Эрик тяжело вздохнул и бросил мне три недостающих.
— А теперь я спрошу: как мой драгоценный костяной нож оказался у тебя? — агрессивно поинтересовался он.
— Ты мне его подарил, — спокойно отрезал я.
— Что?! — захлебнулся он от возмущения. — Не было такого и быть не могло!
— Как не могло? — вспылил я. — Ладно, пусть этого не было. Но если бы я попросил тебя сделать мне подарок, ты бы, конечно, не отказал! Скажи просто — да или нет?
— Ты — скотина! — заявил он, не найдя отмазки.
— Знаю, — согласился я. — Мне много раз это говорили.
Уложив монеты обратно в кошель и тщательно завязав шнурок, я швырнул мешок Эрику:
— Это была награда за мою голову. Ты ее честно заслужил! Мне даже тратить эти деньги было бы противно!
Алхимик засиял и быстро спрятал кошель в карман, справедливо опасаясь, что я могу изменить свое решение.
Дверь отворилась, и в квартиру ввалился Перри.
— Убирайся! — скомандовал он алхимику.
Тот хмыкнул и стремительно исчез, довольный долгожданным освобождением.
— Зачем так резко? — поинтересовался я.
Перри презрительно скривился и плюнул в захлопнувшуюся дверь.
— Ты даже представить не можешь, как мне осточертело целую неделю лицезреть этого типа! — буркнул он. — И чего только ты с ним связался?
— Для разнообразия, — честно ответил я, почти не кривя душой. — А зачем ты заставил его торчать здесь все это время?!
— А кто бы еще поил тебя зельем? Уэлч занят в госпитале. Трой в одиночку присматривать за тобой отказался. Вот и пришлось этого психа круглосуточной сиделкой сделать… Теперь к делу. С кем ты сцепился?
— С голыми уродами.
— С кем?
— По-моему, это были оборотни, Перри. В количестве двух штук. Один — большой, другой гораздо омерзительнее!

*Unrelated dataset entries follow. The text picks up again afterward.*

Definition bt_remove (k : string) (l : Registered) : Registered :=
  List.filter (fun p => negb (String.eqb k p.1)) l.

Record DynamicParserRegistry := mkRegistry {
  parsers : Registered;
  rg_clock : Z;
  rg_capacity : nat
}.

Definition registry_new : DynamicParserRegistry := mkRegistry [] 0 REGISTRY_CAPACITY.

Definition tick (r : DynamicParserRegistry) : DynamicParserRegistry :=
  mkRegistry (parsers r) (u64 (rg_clock r + 1)) (rg_capacity r).

(** [(a.1.last_use, a.0) < (b.1.last_use, b.0)] *)
Definition older (a b : string * RegistryEntry) : bool :=
  match (rg_last_use a.2 ?= rg_last_use b.2)%Z with
  | Lt => true
  | Gt => false
  | Eq => String.ltb a.1 b.1
  end.

(** [min_by]: the first of the least. *)
Fixpoint min_entry (l : Registered) : option (string * RegistryEntry) :=
  match l with
  | [] => None
  | x :: l' => match min_entry l' with
               | Some y => Some (if older y x then y else x)
               | None => Some x
               end
  end.

Section Registry.
Context `{Sha256} `{HexLib} `{RegexEngine} `{UnicodeText}.

Definition registry_key (d : ParserDefinition) : string := to_lowercase (pd_vendor d) +:+ ":" +:+ pd_device_model d.

Definition register (r : DynamicParserRegistry) (d : ParserDefinition) : string * DynamicParserRegistry :=
  let key := registry_key d in
  let regex := if re_compiles (pd_regex_pattern d) then Some (pd_regex_pattern d) else None in
  let r1 := tick r in
  let now := rg_clock r1 in
  let ps := if negb (match bt_get key (parsers r1) with Some _ => true | None => false end)
               && (rg_capacity r1 <=? length (parsers r1))%nat
            then match min_entry (parsers r1) with
                 | Some (evict_key, _) => bt_remove evict_key (parsers r1)
                 | None => parsers r1
                 end
            else parsers r1 in
  (key, mkRegistry (bt_insert key (mkRegEntry d regex now) ps) now (rg_capacity r1)).

(** [get_mut(key)] and the assignment to [last_use] *)
Fixpoint touch (k : string) (now : Z) (l : Registered) : Registered :=
  match l with
  | [] => []
  | (k', e) :: l' =>
      if String.eqb k k' then (k', mkRegEntry (rg_parser e) (rg_regex e) now) :: l' else (k', e) :: touch k now l'
  end.

Definition parse_key (r : DynamicParserRegistry) (key raw id : string) (now_ms : Z)
  : option NetworkActivity * DynamicParserRegistry :=
  let r1 := tick r in
  match bt_get key (parsers r1) with
  | None => (None, r1)
  | Some e =>
      let r2 := mkRegistry (touch key (rg_clock r1) (parsers r1)) (rg_clock r1) (rg_capacity r1) in
      (re <-! rg_regex e; result_ok (parse_with_regex (rg_parser e) re raw id now_ms), r2)
  end.

(** The loop of [parse_any_keyed]. *)
Fixpoint parse_first (raw id : string) (now_ms : Z) (l : Registered) : option (string * NetworkActivity) :=
  match l with
  | [] => None
  | (k, e) :: l' =>
      match (re <-! rg_regex e; result_ok (parse_with_regex (rg_parser e) re raw id now_ms)) with
      | Some a => Some (k, a)
      | None => parse_first raw id now_ms l'
      end
  end.

Definition parse_any_keyed (r : DynamicParserRegistry) (raw id : string) (now_ms : Z)
  : option (string * NetworkActivity) * DynamicParserRegistry :=
  let r1 := tick r in
  match parse_first raw id now_ms (parsers r1) with
  | Some (k, a) => (Some (k, a), mkRegistry (touch k (rg_clock r1) (parsers r1)) (rg_clock r1) (rg_capacity r1))
  | None => (None, r1)
  end.

Definition parse_any (r : DynamicParserRegistry) (raw id : string) (now_ms : Z)
  : option NetworkActivity * DynamicParserRegistry :=
  let '(o, r') := parse_any_keyed r raw id now_ms in (snd <$> o, r').

(** [DynamicParserRegistry::parse] *)
Definition registry_parse (r : DynamicParserRegistry) (vendor raw id : string) (now_ms : Z)
  : Result string NetworkActivity * DynamicParserRegistry :=
  let vendor_key := to_lowercase vendor in
  let key := match bt_get vendor_key (parsers r) with
             | Some _ => Some vendor_key
             | None => fst <$> List.find (fun p => starts_with (vendor_key +:+ ":") p.1) (parsers r)
             end in
  match key with
  | None => (Err ("No dynamic parser registered for vendor '" +:+ vendor +:+ "'"), r)
  | Some k =>
      let '(o, r') := parse_key r k raw id now_ms in
      (ok_or o ("Log did not match dynamic parser '" +:+ k +:+ "'"), r')
  end.

End Registry.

Перри недоверчиво скривился, относя оборотней целиком на счет моего воображения.
— Перри, я серьезно. Это на самом деле были оборотни, а не ходячие галлюцинации.
— Тебе — верю, — подумав, кивнул он. — Будешь искать их хозяина?

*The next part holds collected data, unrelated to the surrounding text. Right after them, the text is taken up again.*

(* ===== verification/FieldFacts.v ===== *)
(** * Which field of a line ends in which field of the event

    The loops over key-value pairs against a reference definition: the last
    value of a key wins, and a pair whose key has no field is kept with the
    event.  Ports: never zero, and wrapped around for Suricata. *)

From S2P Require Export ParserFacts.

(** The last value of a key of the list. *)
Definition last_value (keys : list string) (l : list (string * string)) : option string :=
  last (omap (fun kv => if one_of keys kv.1 then Some kv.2 else None) l).

Lemma last_value_snoc keys l k x :
  last_value keys (l ++ [(k, x)]) = if one_of keys k then Some x else last_value keys l.
Proof.
  unfold last_value. rewrite omap_app. simpl. destruct (one_of keys k).
  - apply last_snoc.
  - by rewrite app_nil_r.
Qed.

(** The pairs with other keys, the last value of each. *)
Definition other_values (keys : list string) (l : list (string * string)) : gmap string string :=
  foldl (fun m kv => if one_of keys kv.1 then m else <[kv.1 := kv.2]> m) ∅ l.

Lemma other_values_snoc keys l k x :
  other_values keys (l ++ [(k, x)]) =
    if one_of keys k then other_values keys l else <[k := x]> (other_values keys l).
Proof. unfold other_values. by rewrite foldl_snoc. Qed.

Lemma one_of_single k j : one_of [k] j = bool_decide (j = k).
Proof.
  unfold one_of; simpl. rewrite orb_false_r.
  destruct (String.eqb_spec j k); symmetry; [by apply bool_decide_eq_true|by apply bool_decide_eq_false].
Qed.

Lemma other_values_lookup keys l k :
  other_values keys l !! k = if one_of keys k then None else last_value [k] l.
Proof.
  induction l as [|[j x] l IH] using rev_ind.
  - unfold other_values; simpl. rewrite lookup_empty. by destruct (one_of keys k).
  - rewrite other_values_snoc, last_value_snoc, one_of_single. case_bool_decide; subst.
    + destruct (one_of keys k) eqn:E; [by rewrite IH|]. by rewrite lookup_insert_eq.
    + destruct (one_of keys j); [done|]. by rewrite lookup_insert_ne.
Qed.

Lemma one_of_elem keys k : one_of keys k = true <-> k ∈ keys.
Proof.
  unfold one_of. rewrite existsb_exists. split.
  - intros (y & Hy & E). apply String.eqb_eq in E as ->. by apply list_elem_of_In.
  - intros Hk. exists k. split; [by apply list_elem_of_In|apply String.eqb_refl].
Qed.

Lemma one_of_sub keys ks k : one_of keys k = false -> ks ⊆ keys -> one_of ks k = false.
Proof.
  intros E Hs. destruct (one_of ks k) eqn:E2; [|done]. apply one_of_elem, Hs, one_of_elem in E2. congruence.
Qed.

(** ** FortiGate *)

Definition forti_keys : list string :=
  ["srcip"; "dstip"; "srcport"; "dstport"; "srcintf"; "dstintf"; "srcintfrole"; "srczone"; "dstintfrole"; "dstzone";
   "proto"; "action"; "sentbyte"; "rcvdbyte"; "sentpkt"; "rcvdpkt"; "date"; "time"; "devname"].

(** The variables after the loop, read off the pairs. *)
Definition forti_of (l : list (string * string)) : FortiVars :=
  let lv keys := last_value keys l in
  mkForti (lv ["srcip"]) (lv ["dstip"]) (lv ["srcport"] ≫= parse_u16) (lv ["dstport"] ≫= parse_u16)
    (lv ["srcintf"]) (lv ["dstintf"]) (lv ["srcintfrole"; "srczone"]) (lv ["dstintfrole"; "dstzone"])
    (lv ["proto"] ≫= fun v => (parse_proto v).1) ((fun v => (parse_proto v).2) <$> lv ["proto"])
    (lv ["action"]) (lv ["sentbyte"] ≫= parse_u64) (lv ["rcvdbyte"] ≫= parse_u64)
    (lv ["sentpkt"] ≫= parse_u64) (lv ["rcvdpkt"] ≫= parse_u64) (lv ["date"]) (lv ["time"]) (lv ["devname"])
    (other_values forti_keys l).

Lemma forti_step_snoc l k x : forti_step (forti_of l) (k, x) = forti_of (l ++ [(k, x)]).
Proof.
  unfold forti_of at 2. rewrite !last_value_snoc, other_values_snoc. unfold forti_of, forti_step.
  destruct (one_of forti_keys k) eqn:E.
  - apply one_of_elem in E. unfold forti_keys in E.
    repeat (apply elem_of_cons in E as [->|E]; [try reflexivity|]); [|by apply elem_of_nil in E].
    cbv [one_of existsb String.eqb Ascii.eqb Bool.eqb orb mbind option_bind fmap option_fmap option_map].
    by destruct (parse_proto x).
  - rewrite !(one_of_sub forti_keys _ k E) by (unfold forti_keys; set_solver). done.
Qed.

Lemma forti_fold_of l : foldl forti_step forti_empty l = forti_of l.
Proof.
  induction l as [|[k x] l IH] using rev_ind; [done|]. by rewrite foldl_snoc, IH, forti_step_snoc.
Qed.

Section Fields.
Context `{UnicodeLib} `{ChronoLib} `{RegexLib} `{JsonLib}.

Lemma with_unmapped_lookup a m k : na_unmapped a = None -> default ∅ (na_unmapped (with_unmapped a m)) !! k = m !! k.
Proof. intros E. unfold with_unmapped. case_decide as D; [by rewrite E, D|done]. Qed.

(** The fields that [with_unmapped] leaves alone. *)
Lemma with_unmapped_fields a m : na_disposition (with_unmapped a m) = na_disposition a /\
  na_activity_id (with_unmapped a m) = na_activity_id a /\
  na_src_endpoint (with_unmapped a m) = na_src_endpoint a /\ na_dst_endpoint (with_unmapped a m) = na_dst_endpoint a.
Proof. unfold with_unmapped. by case_decide. Qed.

(** A FortiGate line whose tokens are [l] always gives an event; in it the
    addresses and the verdict are those of the last pair with that key, so a
    later [action=] overrides an earlier one, and every pair whose key has no
    field of the schema is kept, with its last value, in the unmapped fields,
    which hold nothing else. *)
Theorem fortigate_fields now raw l : kv_tokens raw = Some l ->
  exists a, fortigate_parse now raw = Some (Ok a) /\
    ep_ip (na_src_endpoint a) = last_value ["srcip"] l /\
    ep_ip (na_dst_endpoint a) = last_value ["dstip"] l /\
    (na_disposition a, na_activity_id a) = forti_disposition (last_value ["action"] l) /\
    forall k, default ∅ (na_unmapped a) !! k = if one_of forti_keys k then None else last_value [k] l.
Proof.
  intros Hl. unfold fortigate_parse. rewrite Hl. cbn [mbind option_bind]. rewrite forti_fold_of.
  eexists. split; [reflexivity|]. unfold fortigate_event.
  destruct (forti_disposition (fv_action (forti_of l))) as [disp act] eqn:Ed. change (fv_action (forti_of l)) with (last_value ["action"] l) in Ed.
  match goal with |- context [with_unmapped ?a ?m] => destruct (with_unmapped_fields a m) as (E1 & E2 & E3 & E4) end.
  rewrite E1, E2, E3, E4. split_and!; try done.
  intros k. rewrite with_unmapped_lookup by done. apply other_values_lookup.
Qed.

(** ** Ports *)

Lemma nonzero_not_zero o : nonzero o <> Some 0%Z.
Proof. destruct o as [z|]; simpl; [|done]. destruct (Z.eqb_spec z 0); congruence. Qed.

Lemma normalize_port_not_zero p o : normalize_port p o <> Some 0%Z.
Proof. unfold normalize_port. case_bool_decide; [done|]. apply nonzero_not_zero. Qed.

Lemma if_none_not_zero (b : bool) (o : option Z) : o <> Some 0%Z -> (if b then None else o) <> Some 0%Z.
Proof. by destruct b. Qed.

Lemma if_some_not_zero (b : bool) (o : option Z) : o <> Some 0%Z -> (if b then o else None) <> Some 0%Z.
Proof. by destruct b. Qed.

Create HintDb ports.
#[local] Hint Resolve nonzero_not_zero normalize_port_not_zero if_none_not_zero if_some_not_zero : ports.

Definition ports_not_zero (a : NetworkActivity) : Prop :=
  ep_port (na_src_endpoint a) <> Some 0%Z /\ ep_port (na_dst_endpoint a) <> Some 0%Z.

Lemma with_unmapped_ports a m : ports_not_zero a -> ports_not_zero (with_unmapped a m).
Proof. unfold ports_not_zero. destruct (with_unmapped_fields a m) as (_ & _ & -> & ->). done. Qed.

Lemma fortigate_ports now raw v : ports_not_zero (fortigate_event now raw v).
Proof.
  unfold fortigate_event. destruct (forti_disposition _). apply with_unmapped_ports. split; simpl; auto with ports.
Qed.

Lemma cef_ports now raw header v : ports_not_zero (cef_event now raw header v).
Proof.
  unfold cef_event. destruct (cef_disposition _). apply with_unmapped_ports. split; simpl; auto with ports.
Qed.

Lemma palo_ports now raw fields : ports_not_zero (palo_event now raw fields).
Proof. unfold palo_event. apply with_unmapped_ports. split; simpl; auto with ports. Qed.

Lemma pfsense_ports now raw a : pfsense_parse now raw = Some (Ok a) -> ports_not_zero a.
Proof.
  unfold pfsense_parse. destruct (_ <? _)%nat; [done|]. intros [= <-]. apply with_unmapped_ports.
  unfold ports_not_zero. simpl. destruct (String.eqb _ "4"); [|destruct (String.eqb _ "6")].
  all: unfold pfsense_ipv4, pfsense_ipv6, port_field; split; simpl; auto with ports.
Qed.

(** The FortiGate, PAN-OS, pfSense and CEF extractors never report port
    zero, which these devices write for a protocol without ports. *)
Theorem ports_never_zero f now raw a : f ∈ [Fortinet; PaloAlto; PfSense; Cef] ->
  extract f now raw = Some (Ok a) -> ports_not_zero a.
Proof.
  rewrite !elem_of_cons, elem_of_nil. intros [->|[->|[->|[->|[]]]]]; cbn [extract].
  - unfold fortigate_parse. destruct (kv_tokens raw); [|done]. intros [= <-]. apply fortigate_ports.
  - unfold palo_parse. destruct (_ <? _)%nat; [done|]. intros [= <-]. apply palo_ports.
  - apply pfsense_ports.
  - unfold cef_parse. destruct (find "CEF:" raw); [|done]. destruct (kv_tokens _); [|done].
    intros [= <-]. apply cef_ports.
Qed.

(** A Suricata port is the number of the record modulo 65536: a record with
    port 65558 is reported as port 22, not rejected. *)
Theorem suricata_port_wraps now raw val p q : get_u64 val "src_port" = Some p -> get_u64 val "dest_port" = Some q ->
  ep_port (na_src_endpoint (suricata_event now raw val)) = Some (p mod 65536)%Z /\
  ep_port (na_dst_endpoint (suricata_event now raw val)) = Some (q mod 65536)%Z.
Proof.
  intros Hp Hq. unfold suricata_event. rewrite Hp, Hq.
  match goal with |- context [with_unmapped ?a ?m] => destruct (with_unmapped_fields a m) as (_ & _ & -> & ->) end.
  done.
Qed.

End Fields.

Module FieldDemo.
Import TokenDemo ParserDemo.

Definition two_actions : string := "srcip=10.0.0.1 action=deny policy=7 action=accept".
Definition two_tokens : list (string * string) :=
  [("srcip", "10.0.0.1"); ("action", "deny"); ("policy", "7"); ("action", "accept")].

Lemma fortigate_fields_witness : exists a, fortigate_parse 5 two_actions = Some (Ok a) /\
  ep_ip (na_src_endpoint a) = last_value ["srcip"] two_tokens /\
  ep_ip (na_dst_endpoint a) = last_value ["dstip"] two_tokens /\
  (na_disposition a, na_activity_id a) = forti_disposition (last_value ["action"] two_tokens) /\
  forall k, default ∅ (na_unmapped a) !! k = if one_of forti_keys k then None else last_value [k] two_tokens.
Proof. apply (fortigate_fields 5 two_actions two_tokens). vm_compute. reflexivity. Defined.

(** The verdict of that line is the second one. *)
Example two_actions_verdict : forti_disposition (last_value ["action"] two_tokens) = (ALLOWED, TRAFFIC_FLOW).
Proof. reflexivity. Qed.

Definition zero_port_event : NetworkActivity := fortigate_event 5 "srcport=0 proto=47" (forti_of [("srcport", "0"); ("proto", "47")]).

Lemma ports_never_zero_witness : ports_not_zero zero_port_event.
Proof.
  apply (ports_never_zero Fortinet 5 "srcport=0 proto=47"); [rewrite !elem_of_cons; tauto|].
  vm_compute. reflexivity.
Defined.

Definition big_port : JValue := JObject [("src_port", JInt 65558); ("dest_port", JInt 443)].

Lemma suricata_port_wraps_witness :
  ep_port (na_src_endpoint (suricata_event 5 "" big_port)) = Some 22%Z /\
  ep_port (na_dst_endpoint (suricata_event 5 "" big_port)) = Some 443%Z.
Proof. apply (suricata_port_wraps 5 "" big_port 65558 443); reflexivity. Defined.

End FieldDemo.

На идиотский вопрос должно отвечать не менее идиотски — это я понял еще в начальной стадии общения со своим начальством.
— Конечно нет! Я его полностью простил и теперь буду, как подобает настоящему пацифисту, мирно ждать, пока он сам не придет и не попросит прощения! — возмутился я, осторожно поправляя повязку.